# Lake Tobias zoo in Halifax PA



## DavyHollow (Jul 14, 2011)

Warning, Picture overload coming.

Went to PA this past weekend and stopped at a zoo. My dad let me use his awesome camera so I got a bunch of pictures I thought you guys might like to see.









white peahen








green tree python








reticulated boa








what the heck is wrong with this chicken








thought this was a cute picture


----------



## ETgoatygirl (Mar 23, 2012)

DavyHollow- Those are some really cool pics! Thanks for sharing. Man, I would love to see some of these animals in person.. Unfortunately, our immediate area doesn't have a zoo, and the closest one doesn't have as many different kinds of animals as this one does. Maybe someday.. What?! No goats at the zoo?


----------



## Maggie (Nov 5, 2010)

Amazing animals and pictures!


----------



## dobe627 (Oct 16, 2007)

Been there several times(its about n hour away) the chicken in question is called a frizzle. I have several. Their feathers are curly like that. Note fyi, you should not breed frizzle to frizzle.


----------



## Fittin it in Farm (Apr 10, 2011)

Very cool. :thumb:


----------



## liz (Oct 5, 2007)

Thank you for sharing! Great pics :hi5:


----------



## toth boer goats (Jul 20, 2008)

Wow...nice animals ...thank you for sharing with us.... :thumb:


----------



## DavyHollow (Jul 14, 2011)

ETgoatygirl said:


> DavyHollow- Those are some really cool pics! Thanks for sharing. Man, I would love to see some of these animals in person.. Unfortunately, our immediate area doesn't have a zoo, and the closest one doesn't have as many different kinds of animals as this one does. Maybe someday.. What?! No goats at the zoo?


I think they did have goats, but we didn't go to the petting zoo as my folks are older and were tired so they wanted to leave, plus the zoo was closing in like, 45 min. If it makes you feel better, this zoo is 7 hours away from me, haha

There were also Lions, Tigers, and Bears (oh my!) in a little circle, baboons, ostriches, emus, camels, a cougar, and a few others, but their pictures came out terrible, since I had to take them through glass or they were too far away. And the lions and tigers were sleeping and looked fake lol There was a baby baboon that was playing with some little kids through the glass, which was adorable, but I didn't want to violate the kids privacy by posting their pictures around.

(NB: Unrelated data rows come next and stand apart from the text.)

(* ===== verification/ClientExchangeProps.v ===== *)
(** * ClientExchangeProps: the client's request at the server

    The two endpoints of the library understand each other: the request that the client
    writes for an enrollment reaches the application of the server as the operation,
    with the CSR, however the channel cuts it into pieces.

    The request that the client writes with the credentials of its authentication mode
    reaches the server's dispatcher as it is, and the server holds the credentials. *)

From S2P Require Import Prelude.
From S2P Require Import SafeC.
From S2P Require Import EstTypes.
From S2P Require Import EstState.
From S2P Require Import EstUtil.
From S2P Require Import EstUtilFacts.
From S2P Require Import HttpParse.
From S2P Require Import HttpIO.
From S2P Require Import ServerDispatch.
From S2P Require Import HttpConn.
From S2P Require Import HttpStreamProps.
From S2P Require Import ClientHttp.
From S2P Require Import ClientRequest.
From S2P Require Import EstLogic.
From S2P Require Import HttpParseProps.
From S2P Require Import HttpConnProps.
From S2P Require Import ClientFacts.
From S2P Require Import ClientProps.
From S2P Require Import ClientHttpProps.
From S2P Require Import Base64.
From S2P Require Import CredentialProps.

Section Exchange.
Context {L : OpenSSL}.
Variable EST_VER_STRING : bytes.

(** ** The request as a text *)

(** The operations whose request carries a CSR. *)
Inductive enroll_operation : EST_OPERATION -> bytes -> Prop :=
| op_enroll : enroll_operation EST_OP_SIMPLE_ENROLL EST_SIMPLE_ENROLL
| op_reenroll : enroll_operation EST_OP_SIMPLE_REENROLL EST_SIMPLE_REENROLL
| op_keygen : enroll_operation EST_OP_SERVER_KEYGEN EST_SERVER_KEYGEN.

Definition operation_path (operation : bytes) : bytes := EST_PATH_PREFIX ++ lit "/" ++ operation.

(** The fields of a request, with those of the credentials behind them. *)
Definition request_headers (cl : EST_CLIENT_CTX) (n : Z) (hs : list (bytes * bytes)) : list (bytes * bytes) :=
  [(lit "User-Agent", EST_VER_STRING); (lit "Connection", lit "close");
   (lit "Host", est_server cl ++ lit ":" ++ fmt_d (est_port_num cl)); (lit "Accept", lit "*/*");
   (lit "Content-Type", lit "application/pkcs10"); (lit "Content-Length", fmt_d n)] ++ hs.

(** At most one field is added. *)
Record added (hs : list (bytes * bytes)) : Prop := {
  ad_ok : Forall header_ok hs;
  ad_one : (length hs <= 1)%nat
}.

Lemma added_none : added [].
Proof. split; [apply Forall_nil_2|simpl; lia]. Qed.

(** A client without a path segment whose strings can stand in a header. *)
Record plain_client (cl : EST_CLIENT_CTX) : Prop := {
  pc_version : text EST_VER_STRING;
  pc_version_start : rd EST_VER_STRING 0 <> chr_space;
  pc_server : text (est_server cl);
  pc_server_start : rd (est_server cl) 0 <> chr_space;
  pc_port : 0 <= est_port_num cl;
  pc_path : uri_path_segment cl = None
}.

(** The header of the client, with the added field. *)
Definition full_header (cl : EST_CLIENT_CTX) (operation : bytes) (n : Z) (hs : list (bytes * bytes)) : bytes :=
  plain_header EST_VER_STRING cl operation n ++ concat (map header_text hs).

Thanks to everyone! I wish I had a camera as good as my fathers, I'd probably take a lot more pictures


----------



## WillowGem (Aug 3, 2011)

Holey Cow, that's a lot of pictures!  

Very nice, my favorite is the second picture...of the green python.
And I've never seen an albino peacock before, very cool!


----------



## DavyHollow (Jul 14, 2011)

I actually took over 300 pictures, these are just a taste haha


----------



## KW Farms (Jun 21, 2008)

Awesome pictures! All the animals look so healthy and happy...great looking zoo!


----------



## dobe627 (Oct 16, 2007)

Yes they do have goats in the petting zoo. But e erytime I have been there they are so full they won't even take the things my neice was trying to feed them(they give you the food)


----------



## dobe627 (Oct 16, 2007)

Yes they do have goats in the petting zoo. But e erytime I have been there they are so full they won't even take the things my neice was trying to feed them(they give you the food)


----------